I knew it all, word for word — and yet the sight of Sophie’s six toes stirred nothing in my memory. I saw the foot resting in her mother’s lap. Watched her mother pause to look down at it for a still moment, lift it, bend to kiss it gently, and then look up with tears in her eyes. I felt sorry for her distress, and for Sophie, and for the hurt foot — but nothing more.

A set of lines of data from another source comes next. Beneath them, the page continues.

Lemma definite_length_spec input offset first n h :
  byte_at input offset = Some first → first ≠ x80 →
  definite_length input offset first = Ok (n, h) ↔
  ∃ l tail, from input offset = l ++ tail ∧ is_length l n ∧ len l = h.
Proof.
  intros Hf Hn. rewrite byte_at_from in Hf. pose proof (to_N_x80 _ Hn) as H80.
  unfold definite_length. rewrite short_form.
  destruct (from input offset) as [|f tail] eqn:Ef; simplify_eq/=.
  destruct (N.ltb_spec (Byte.to_N first) 128) as [Hs|Hs]; split.
  - intros [= <- <-]. exists [first], tail. split_and!; [done| |done]. left. by exists first.
  - intros (l & k & E & [(b & -> & Hb & ->)|(c & b & rest & -> & _ & _ & Hc & _)] & <-); simplify_eq/=;
      [done|lia].
  - intros H. rewrite long_form_count in H by lia. inv_all_ok.
    rename select (_ || _ = false) into Hc. apply orb_false_elim in Hc as [Hz%N.eqb_neq Hle%N.ltb_ge].
    rename select (get_range _ _ _ = _) into Hg. apply get_range_from in Hg as (k & E & Hlen & _).
    pose proof (from_app input offset [first] tail Ef) as E1.
    change (len [first]) with 1 in E1. rewrite E1 in E. subst tail.
    rename select (match _ with [] => _ | _ => _ end = _) into H.
    destruct x0 as [|b rest]; [done|]. inv_all_ok.
    rewrite bool_decide_eq_false in *. rewrite len_cons in Hlen. unfold len in Hlen.
    rename select (fold_m _ _ _ = _) into Hfold. rewrite fold_length in Hfold by (simpl; lia). simplify_eq.
    exists (first :: b :: rest), k. split_and!; [done| |rewrite !len_cons; unfold len; lia].
    right. exists first, b, rest. split_and!; [done|done|lia|lia|done].
  - intros (l & k & E & [(b & -> & Hb & ->)|(c & b & rest & -> & Hb & Hr & Hc & ->)] & <-); simplify_eq/=; [lia|].
    rewrite long_form_count, Hc by lia.
    rewrite (proj2 (N.eqb_neq _ _)), (proj2 (N.ltb_ge _ _)) by lia. simpl.
    assert (get_range input (offset + 1) (offset + 1 + (129 + N.of_nat (length rest) - 128)) = Some (b :: rest)) as ->.
    { pose proof (from_app input offset [c] (b :: rest ++ k) Ef) as E1.
      change (len [c]) with 1 in E1.
      assert (offset < len input).
      { pose proof (len_from input offset) as Hlf. rewrite Ef, len_cons in Hlf. lia. }
      apply get_range_from. exists k. split_and!; [done|rewrite len_cons; unfold len; lia|].
      pose proof (len_from input offset) as Hlf. rewrite Ef, !len_cons, len_app in Hlf. unfold len in *. lia. }
    simpl ok_or. simpl. rewrite bool_decide_eq_false_2 by done. simpl.
    pose proof (fold_length (b :: rest)) as Hfold. simpl in Hfold. rewrite Hfold by lia. simpl. f_equal. f_equal.
    rewrite !len_cons. unfold len. lia.
Qed.

(* ------------------------------------------------------------------ *)
(** ** Elements *)

Lemma is_length_len l n : is_length l n → 1 ≤ len l ≤ 5.
Proof.
  intros [(b & -> & _)|(c & b & rest & -> & _ & Hr & _)]; rewrite !len_cons; unfold len; simpl; lia.
Qed.
Lemma is_length_first l n : is_length l n → ∃ f k, l = f :: k ∧ f ≠ x80 ∧ (f = x00 → k = [] ∧ n = 0).
Proof.
  intros [(b & -> & Hb & ->)|(c & b & rest & -> & _ & Hr & Hc & _)].
  - exists b, []. split_and!; [done| |]; intros ->; done.
  - exists c, (b :: rest). split_and!; [done| |]; intros ->; simpl in Hc; lia.
Qed.
Lemma encodes_len levels tag content bytes : encodes levels tag content bytes → 2 ≤ len bytes.
Proof.
  destruct levels; [done|]. intros (_ & [(l & Hl%is_length_len & ->)|(_ & -> & _)]);
    rewrite !len_cons, ?len_app; lia.
Qed.
(** Only the end marker starts with two zero octets. *)
Lemma encodes_not_end levels tag content bytes tail :
  encodes levels tag content bytes → bytes ≠ [x00; x00] → get_range (bytes ++ tail) 0 2 ≠ Some [x00; x00].
Proof.
  destruct levels; [done|]. intros (_ & [(l & Hl & ->)|(_ & -> & _)]) Hne Hg.
  - pose proof (is_length_first _ _ Hl) as (f & k & -> & _ & H0).
    apply (get_range_from _ 0 2) in Hg as (k' & E & _). unfold from in E. simpl in E. simplify_eq.
    destruct H0 as [-> Hc]; [done|]. unfold len in Hc. by destruct content.
  - apply (get_range_from _ 0 2) in Hg as (k' & E & _). unfold from in E. simpl in E. simplify_eq.
Qed.

(** The element [t] stands at [o] and ends before [next]. *)
Definition element_at (levels : nat) (input : list byte) (o : N) (t : Tlv) (next : N) : Prop :=
  next ≤ len input ∧
  ∃ bytes, from input o = bytes ++ from input next ∧ next = o + len bytes ∧
           encodes levels (tlv_tag t) (tlv_content t) bytes.

Lemma get_range_end input cursor : get_range input cursor (cursor + 2) = Some [x00; x00] ↔
  ∃ k, from input cursor = [x00; x00] ++ k ∧ cursor + 2 ≤ len input.
Proof. rewrite get_range_from. naive_solver. Qed.

Lemma contents_end_sound levels fuel input : ∀ cursor e,
  (∀ o t next, o ≤ len input → parse_tlv_from levels input o = Ok (t, next) → element_at levels input o t next) →
  cursor ≤ len input → contents_end (parse_tlv_from levels input) fuel input cursor = Ok e →
  e + 2 ≤ len input ∧
  ∃ es, from input cursor = concat es ++ [x00; x00] ++ from input (e + 2) ∧ e = cursor + len (concat es) ∧
        Forall (fun e => e ≠ [x00; x00] ∧ ∃ t c, encodes levels t c e) es.
Proof.
  induction fuel as [|fuel IH]; intros cursor e Hn Hle H; [done|]. simpl in H.
  case_bool_decide as Hg.
  - simplify_eq. apply get_range_end in Hg as (k & E & Hk). split; [done|].
    exists []. simpl. rewrite len_nil. split_and!; [|lia|done].
    rewrite E. simpl. do 2 f_equal. symmetry. apply (from_app input e [x00; x00]). done.
  - inv_all_ok. destruct x as [t next]. apply Hn in H0 as (Hnext & bytes & E & -> & Henc); [|done].
    apply IH in H as (He & es & E2 & -> & Hes); [|done..]. split; [done|].
    exists (bytes :: es). change (concat (bytes :: es)) with (bytes ++ concat es).
    rewrite len_app, <- app_assoc, <- E2. split_and!; [done|lia|].
    constructor; [|done]. split; [|eauto]. intros ->. apply Hg, get_range_end. eexists.
    split; [exact E|]. change (len [x00; x00]) with 2 in Hnext. lia.
Qed.

Lemma concat_len_ge es n : Forall (fun e => n ≤ len e) es → n * N.of_nat (length es) ≤ len (concat es).
Proof. induction 1; simpl; [rewrite len_nil; lia|]. rewrite len_app. lia. Qed.

Lemma contents_end_complete levels input tail : ∀ es fuel cursor,
  (∀ o t c bytes k, from input o = bytes ++ k → encodes levels t c bytes →
     parse_tlv_from levels input o = Ok (mkTlv t c, o + len bytes)) →
  from input cursor = concat es ++ [x00; x00] ++ tail → (length es < fuel)%nat →
  Forall (fun e => e ≠ [x00; x00] ∧ ∃ t c, encodes levels t c e) es →
  contents_end (parse_tlv_from levels input) fuel input cursor = Ok (cursor + len (concat es)).
Proof.
  induction es as [|e es IH]; intros fuel cursor Hn E Hf Hes; (destruct fuel as [|fuel]; [simpl in Hf; lia|]); simpl.
  - rewrite bool_decide_eq_true_2; [rewrite len_nil; f_equal; lia|].
    apply get_range_end. exists tail. split; [done|].
    pose proof (len_from input cursor) as Hl. rewrite E in Hl. simpl in Hl. rewrite !len_cons in Hl. lia.
  - apply Forall_cons in Hes as [(Hne & t & c & Henc) Hes]. simpl in E. rewrite <- app_assoc in E.
    rewrite bool_decide_eq_false_2.
    + rewrite (Hn _ _ _ _ _ E Henc). simpl. rewrite (IH fuel); [|done|by apply (from_app _ _ e)|simpl in Hf; lia|done].
      rewrite len_app. f_equal. lia.
    + intros Hg%get_range_end. destruct Hg as (k & E2 & _). rewrite E in E2.
      apply (encodes_not_end _ _ _ _ (concat es ++ [x00; x00] ++ tail) Henc Hne).
      apply (get_range_end _ 0). exists k. split; [exact E2|].
      rewrite len_app. pose proof (encodes_len _ _ _ _ Henc). lia.
Qed.

Lemma from_head input o tag : byte_at input o = Some tag → from input o = tag :: from input (o + 1).
Proof.
  rewrite byte_at_from. intros Hh. destruct (from input o) as [|b k] eqn:E; simplify_eq/=.
  f_equal. symmetry. by apply (from_app input o [tag]).
Qed.
Lemma index_range_ok input a b c : index_range input a b = Ok c → a ≤ b →
  b ≤ len input ∧ from input a = c ++ from input b ∧ len c = b - a.
Proof.
  unfold index_range. intros H Hab. destruct (get_range input a b) as [s|] eqn:E; simplify_eq.
  replace b with (a + (b - a)) in E by lia. apply get_range_from in E as (k & E & Hl & Hle).
  split; [lia|]. split; [|done]. rewrite E. f_equal. symmetry.
  replace b with (a + len c) by lia. by apply from_app.
Qed.
Lemma index_range_from input a c k : from input a = c ++ k → a ≤ len input →
  index_range input a (a + len c) = Ok c.
Proof.
  intros E Ha. unfold index_range. rewrite (proj2 (get_range_from input a (len c) c)); [done|].
  exists k. split_and!; [done..|]. pose proof (len_from input a) as Hl. rewrite E, len_app in Hl. lia.
Qed.

Lemma parse_tlv_sound levels input : ∀ o t next,
  o ≤ len input → parse_tlv_from levels input o = Ok (t, next) → element_at levels input o t next.
Proof.
  induction levels as [|levels IH]; intros o t next Ho H; [done|]. cbn [parse_tlv_from] in H.
  apply bind_ok in H as (tag & Htag%ok_or_ok & H). apply bind_ok in H as ([] & Hhigh%bail_if_ok & H).
  apply bind_ok in H as (o1 & Ho1%ok_or_ok%checked_add_Some & H). destruct Ho1 as [-> _].
  apply bind_ok in H as (first & Hfirst%ok_or_ok & H). apply bind_ok in H as ([[start stop] next'] & Hc & H).
  apply bind_ok in H as (content & Hr & H). simplify_eq. pose proof (from_head _ _ _ Htag) as E.
  case_bool_decide as Hf.
  - subst first. apply bind_ok in Hc as ([] & Hp%bail_if_ok & Hc). apply bind_ok in Hc as (stop' & Hc & Heq).
    simplify_eq. pose proof (from_head _ _ _ Hfirst) as E1.
    apply contents_end_sound in Hc as (Hle & es & E2 & -> & Hes); [|exact IH|].
    2: { pose proof (len_from input (o + 1)) as Hl. rewrite E1, len_cons in Hl. lia. }
    apply index_range_ok in Hr as (_ & E3 & Hl); [|lia]. split; [done|].
    rewrite E2 in E3. apply app_inj_1 in E3 as [<- E3]; [|unfold len in Hl; lia].
    exists (tag :: x80 :: concat es ++ [x00; x00]). rewrite E, E1, E2. split_and!.
    + rewrite <- !app_comm_cons, <- app_assoc. done.
    + rewrite !len_cons, len_app. change (len [x00; x00]) with 2. lia.
    + simpl. split; [done|]. right. split_and!; [done..|]. by exists es.
  - apply bind_ok in Hc as ([n h] & Hd & Hc). apply definite_length_spec in Hd as (l & k & E1 & Hl & <-); [|done..].
    apply bind_ok in Hc as (a & Ha%ok_or_ok%checked_add_Some & Hc). destruct Ha as [-> _].
    apply bind_ok in Hc as (b & Hb%ok_or_ok%checked_add_Some & Hc). destruct Hb as [-> _].
    apply bind_ok in Hc as ([] & Hle%bail_if_ok%N.ltb_ge & Hc). simplify_eq.
    apply index_range_ok in Hr as (_ & E3 & Hlen); [|lia]. split; [done|].
    rewrite (from_app _ _ _ _ E1) in E3. subst k.
    exists (tag :: l ++ content). rewrite E, E1. split_and!.
    + by rewrite <- app_comm_cons, <- app_assoc.
    + rewrite len_cons, len_app. lia.
    + simpl. split; [done|]. left. exists l. split; [|done]. by replace (len content) with n by lia.
Qed.
#[local] Arguments contents_end : simpl never.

While the bandaging was finished I looked round the room curiously. The house was a great deal smaller than my home, a cottage, in fact, but I liked it better. It felt friendly. And although Sophie’s mother was anxious and worried she did not give me the feeling that I was the one regrettable and unreliable factor in an otherwise orderly life, the way most people did at home. And the room itself seemed to me the better, too, for not having groups of words hanging on the wall for people to point to in disapproval. Instead, this room had several drawings of horses, which I thought very fine.

Presently, Sophie, tidied up now, and with the tear-marks washed away, hopped to a chair at the table. Quite restored, but for the foot, she inquired with grave hospitality whether I liked eggs.

Afterwards, Mrs. Wender told me to wait where I was while she carried her upstairs. She returned in a few minutes, and sat down beside me. She took my hand in hers and looked at me seriously for some moments. I could feel her anxiety strongly; though quite why she should be so worried was not, at first, clear to me. I was surprised by her, for there had been no sign before that she could think in that way. I thought back to her, trying to reassure her and show her that she need not be anxious about me, but the thought didn’t reach her. She went on looking at me with her eyes shining, much as Sophie’s had when she was trying not to cry. Her own thoughts were all worry and shapelessness as she kept looking at me. I tried again, but still couldn’t reach them. Then she nodded slowly, and said in words:

‘You’re a good boy, David. You were very kind to Sophie. I want to thank you for that.’

I felt awkward, and looked at my shoes. I couldn’t remember anyone saying before that I was a good boy. I knew no form of response designed to meet such an event.

‘You like Sophie, don’t you?’ she went on, still looking at me.

‘Yes,’ I told her. And I added: ‘I think she’s awfully brave, too. It must have hurt a lot.’

‘Will you keep a secret — an important secret — for her sake?’ she asked.

‘Yes — of course,’ I agreed, but a little uncertain in my tone for not realizing what the secret was.

‘You — you saw her foot?’ she said, looking steadily into my face. ‘Her — toes?’

I nodded. ‘Yes,’ I said again.

‘Well, that is the secret, David. Nobody else must know about that. You are the only person who does, except her father and me. Nobody else must know. Nobody at all — not ever.’

‘No,’ I agreed, and nodded seriously again.

There was a pause — at least, her voice paused, but her thoughts went on, as if ‘nobody’ and ‘not ever’ were making desolate, unhappy echoes there. Then that changed, and she became tense and fierce and afraid inside. It was no good thinking back to her, so I tried clumsily to emphasize in words that I had meant what I said.